** REQUIRED WORK **
The reply should consist of every entry, repeated exactly.
Top of PROVIDED DATA
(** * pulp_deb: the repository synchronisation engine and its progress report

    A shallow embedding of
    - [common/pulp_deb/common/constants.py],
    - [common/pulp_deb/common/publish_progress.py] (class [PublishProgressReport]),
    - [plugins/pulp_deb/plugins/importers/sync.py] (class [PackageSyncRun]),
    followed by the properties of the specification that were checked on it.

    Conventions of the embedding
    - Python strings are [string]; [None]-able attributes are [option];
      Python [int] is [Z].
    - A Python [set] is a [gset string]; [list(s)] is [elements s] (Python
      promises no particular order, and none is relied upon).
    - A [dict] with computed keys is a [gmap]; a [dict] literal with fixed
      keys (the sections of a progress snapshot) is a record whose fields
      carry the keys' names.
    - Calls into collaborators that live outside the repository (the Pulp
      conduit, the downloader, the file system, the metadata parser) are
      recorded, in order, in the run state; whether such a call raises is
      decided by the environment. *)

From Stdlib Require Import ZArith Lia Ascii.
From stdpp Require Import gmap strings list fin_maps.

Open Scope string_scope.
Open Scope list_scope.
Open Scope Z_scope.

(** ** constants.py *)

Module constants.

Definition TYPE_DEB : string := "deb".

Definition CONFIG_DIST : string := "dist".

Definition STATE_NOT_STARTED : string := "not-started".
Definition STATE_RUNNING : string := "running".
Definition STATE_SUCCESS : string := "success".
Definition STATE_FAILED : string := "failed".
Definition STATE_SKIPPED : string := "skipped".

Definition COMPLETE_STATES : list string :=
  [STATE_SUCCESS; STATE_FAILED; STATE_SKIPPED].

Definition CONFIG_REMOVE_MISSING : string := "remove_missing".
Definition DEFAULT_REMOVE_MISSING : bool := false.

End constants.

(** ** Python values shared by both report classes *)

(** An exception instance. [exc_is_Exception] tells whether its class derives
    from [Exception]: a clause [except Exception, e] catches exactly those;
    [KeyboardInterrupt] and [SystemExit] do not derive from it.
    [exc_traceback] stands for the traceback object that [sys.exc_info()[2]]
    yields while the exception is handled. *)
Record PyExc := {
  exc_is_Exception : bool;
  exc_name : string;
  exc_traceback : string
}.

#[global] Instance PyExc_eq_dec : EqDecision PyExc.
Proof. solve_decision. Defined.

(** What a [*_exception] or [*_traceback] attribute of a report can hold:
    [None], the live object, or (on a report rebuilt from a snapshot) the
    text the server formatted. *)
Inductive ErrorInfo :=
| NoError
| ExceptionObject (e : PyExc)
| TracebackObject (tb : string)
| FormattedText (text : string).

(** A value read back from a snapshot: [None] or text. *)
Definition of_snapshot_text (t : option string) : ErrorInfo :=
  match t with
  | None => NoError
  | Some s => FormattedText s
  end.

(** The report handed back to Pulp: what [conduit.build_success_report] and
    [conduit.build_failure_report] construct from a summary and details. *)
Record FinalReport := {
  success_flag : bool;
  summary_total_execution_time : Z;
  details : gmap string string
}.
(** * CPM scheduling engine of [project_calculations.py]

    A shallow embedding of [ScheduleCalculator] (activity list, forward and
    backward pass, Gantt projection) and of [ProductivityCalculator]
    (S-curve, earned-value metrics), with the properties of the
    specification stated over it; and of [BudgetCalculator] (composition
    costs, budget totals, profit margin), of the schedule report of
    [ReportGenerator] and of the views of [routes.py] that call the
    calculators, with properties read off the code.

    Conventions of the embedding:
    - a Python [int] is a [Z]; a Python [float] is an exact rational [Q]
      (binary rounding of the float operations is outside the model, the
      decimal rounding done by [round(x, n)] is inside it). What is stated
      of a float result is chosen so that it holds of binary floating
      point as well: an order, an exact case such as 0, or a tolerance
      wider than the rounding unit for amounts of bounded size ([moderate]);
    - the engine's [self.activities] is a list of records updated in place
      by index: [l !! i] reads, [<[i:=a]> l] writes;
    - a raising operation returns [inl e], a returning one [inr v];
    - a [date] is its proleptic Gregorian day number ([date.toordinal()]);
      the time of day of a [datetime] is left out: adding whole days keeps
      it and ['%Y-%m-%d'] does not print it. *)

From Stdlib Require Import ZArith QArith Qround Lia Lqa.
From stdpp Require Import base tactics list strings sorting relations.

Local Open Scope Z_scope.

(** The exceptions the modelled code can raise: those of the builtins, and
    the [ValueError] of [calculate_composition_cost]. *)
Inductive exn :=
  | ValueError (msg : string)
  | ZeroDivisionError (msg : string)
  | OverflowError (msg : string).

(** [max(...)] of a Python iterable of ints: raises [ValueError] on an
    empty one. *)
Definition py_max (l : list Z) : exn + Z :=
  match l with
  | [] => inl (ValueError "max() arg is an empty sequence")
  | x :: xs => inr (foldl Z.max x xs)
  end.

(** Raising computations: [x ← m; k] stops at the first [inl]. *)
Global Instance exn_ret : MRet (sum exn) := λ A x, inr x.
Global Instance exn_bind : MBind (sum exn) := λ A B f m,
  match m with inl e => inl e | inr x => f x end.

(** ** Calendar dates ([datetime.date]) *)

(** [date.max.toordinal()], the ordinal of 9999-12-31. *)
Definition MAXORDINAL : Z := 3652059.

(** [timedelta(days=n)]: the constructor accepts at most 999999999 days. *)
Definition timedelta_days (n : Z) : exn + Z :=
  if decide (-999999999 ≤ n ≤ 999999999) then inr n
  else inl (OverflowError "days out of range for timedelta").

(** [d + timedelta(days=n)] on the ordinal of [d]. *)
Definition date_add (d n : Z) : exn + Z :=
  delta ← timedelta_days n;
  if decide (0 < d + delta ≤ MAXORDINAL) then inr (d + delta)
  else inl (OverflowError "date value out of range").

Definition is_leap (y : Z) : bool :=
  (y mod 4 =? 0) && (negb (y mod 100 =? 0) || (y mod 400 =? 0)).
Bottom of PROVIDED DATA
** SOLUTION TO THE PROBLEM **
(** * pulp_deb: the repository synchronisation engine and its progress report

    A shallow embedding of
    - [common/pulp_deb/common/constants.py],
    - [common/pulp_deb/common/publish_progress.py] (class [PublishProgressReport]),
    - [plugins/pulp_deb/plugins/importers/sync.py] (class [PackageSyncRun]),
    followed by the properties of the specification that were checked on it.

    Conventions of the embedding
    - Python strings are [string]; [None]-able attributes are [option];
      Python [int] is [Z].
    - A Python [set] is a [gset string]; [list(s)] is [elements s] (Python
      promises no particular order, and none is relied upon).
    - A [dict] with computed keys is a [gmap]; a [dict] literal with fixed
      keys (the sections of a progress snapshot) is a record whose fields
      carry the keys' names.
    - Calls into collaborators that live outside the repository (the Pulp
      conduit, the downloader, the file system, the metadata parser) are
      recorded, in order, in the run state; whether such a call raises is
      decided by the environment. *)

From Stdlib Require Import ZArith Lia Ascii.
From stdpp Require Import gmap strings list fin_maps.

Open Scope string_scope.
Open Scope list_scope.
Open Scope Z_scope.

(** ** constants.py *)

Module constants.

Definition TYPE_DEB : string := "deb".

Definition CONFIG_DIST : string := "dist".

Definition STATE_NOT_STARTED : string := "not-started".
Definition STATE_RUNNING : string := "running".
Definition STATE_SUCCESS : string := "success".
Definition STATE_FAILED : string := "failed".
Definition STATE_SKIPPED : string := "skipped".

Definition COMPLETE_STATES : list string :=
  [STATE_SUCCESS; STATE_FAILED; STATE_SKIPPED].

Definition CONFIG_REMOVE_MISSING : string := "remove_missing".
Definition DEFAULT_REMOVE_MISSING : bool := false.

End constants.

(** ** Python values shared by both report classes *)

(** An exception instance. [exc_is_Exception] tells whether its class derives
    from [Exception]: a clause [except Exception, e] catches exactly those;
    [KeyboardInterrupt] and [SystemExit] do not derive from it.
    [exc_traceback] stands for the traceback object that [sys.exc_info()[2]]
    yields while the exception is handled. *)
Record PyExc := {
  exc_is_Exception : bool;
  exc_name : string;
  exc_traceback : string
}.

#[global] Instance PyExc_eq_dec : EqDecision PyExc.
Proof. solve_decision. Defined.

(** What a [*_exception] or [*_traceback] attribute of a report can hold:
    [None], the live object, or (on a report rebuilt from a snapshot) the
    text the server formatted. *)
Inductive ErrorInfo :=
| NoError
| ExceptionObject (e : PyExc)
| TracebackObject (tb : string)
| FormattedText (text : string).

(** A value read back from a snapshot: [None] or text. *)
Definition of_snapshot_text (t : option string) : ErrorInfo :=
  match t with
  | None => NoError
  | Some s => FormattedText s
  end.

(** The report handed back to Pulp: what [conduit.build_success_report] and
    [conduit.build_failure_report] construct from a summary and details. *)
Record FinalReport := {
  success_flag : bool;
  summary_total_execution_time : Z;
  details : gmap string string
}.
(** * CPM scheduling engine of [project_calculations.py]

    A shallow embedding of [ScheduleCalculator] (activity list, forward and
    backward pass, Gantt projection) and of [ProductivityCalculator]
    (S-curve, earned-value metrics), with the properties of the
    specification stated over it; and of [BudgetCalculator] (composition
    costs, budget totals, profit margin), of the schedule report of
    [ReportGenerator] and of the views of [routes.py] that call the
    calculators, with properties read off the code.

    Conventions of the embedding:
    - a Python [int] is a [Z]; a Python [float] is an exact rational [Q]
      (binary rounding of the float operations is outside the model, the
      decimal rounding done by [round(x, n)] is inside it). What is stated
      of a float result is chosen so that it holds of binary floating
      point as well: an order, an exact case such as 0, or a tolerance
      wider than the rounding unit for amounts of bounded size ([moderate]);
    - the engine's [self.activities] is a list of records updated in place
      by index: [l !! i] reads, [<[i:=a]> l] writes;
    - a raising operation returns [inl e], a returning one [inr v];
    - a [date] is its proleptic Gregorian day number ([date.toordinal()]);
      the time of day of a [datetime] is left out: adding whole days keeps
      it and ['%Y-%m-%d'] does not print it. *)

From Stdlib Require Import ZArith QArith Qround Lia Lqa.
From stdpp Require Import base tactics list strings sorting relations.

Local Open Scope Z_scope.

(** The exceptions the modelled code can raise: those of the builtins, and
    the [ValueError] of [calculate_composition_cost]. *)
Inductive exn :=
  | ValueError (msg : string)
  | ZeroDivisionError (msg : string)
  | OverflowError (msg : string).

(** [max(...)] of a Python iterable of ints: raises [ValueError] on an
    empty one. *)
Definition py_max (l : list Z) : exn + Z :=
  match l with
  | [] => inl (ValueError "max() arg is an empty sequence")
  | x :: xs => inr (foldl Z.max x xs)
  end.

(** Raising computations: [x ← m; k] stops at the first [inl]. *)
Global Instance exn_ret : MRet (sum exn) := λ A x, inr x.
Global Instance exn_bind : MBind (sum exn) := λ A B f m,
  match m with inl e => inl e | inr x => f x end.

(** ** Calendar dates ([datetime.date]) *)

(** [date.max.toordinal()], the ordinal of 9999-12-31. *)
Definition MAXORDINAL : Z := 3652059.

(** [timedelta(days=n)]: the constructor accepts at most 999999999 days. *)
Definition timedelta_days (n : Z) : exn + Z :=
  if decide (-999999999 ≤ n ≤ 999999999) then inr n
  else inl (OverflowError "days out of range for timedelta").

(** [d + timedelta(days=n)] on the ordinal of [d]. *)
Definition date_add (d n : Z) : exn + Z :=
  delta ← timedelta_days n;
  if decide (0 < d + delta ≤ MAXORDINAL) then inr (d + delta)
  else inl (OverflowError "date value out of range").

Definition is_leap (y : Z) : bool :=
  (y mod 4 =? 0) && (negb (y mod 100 =? 0) || (y mod 400 =? 0)).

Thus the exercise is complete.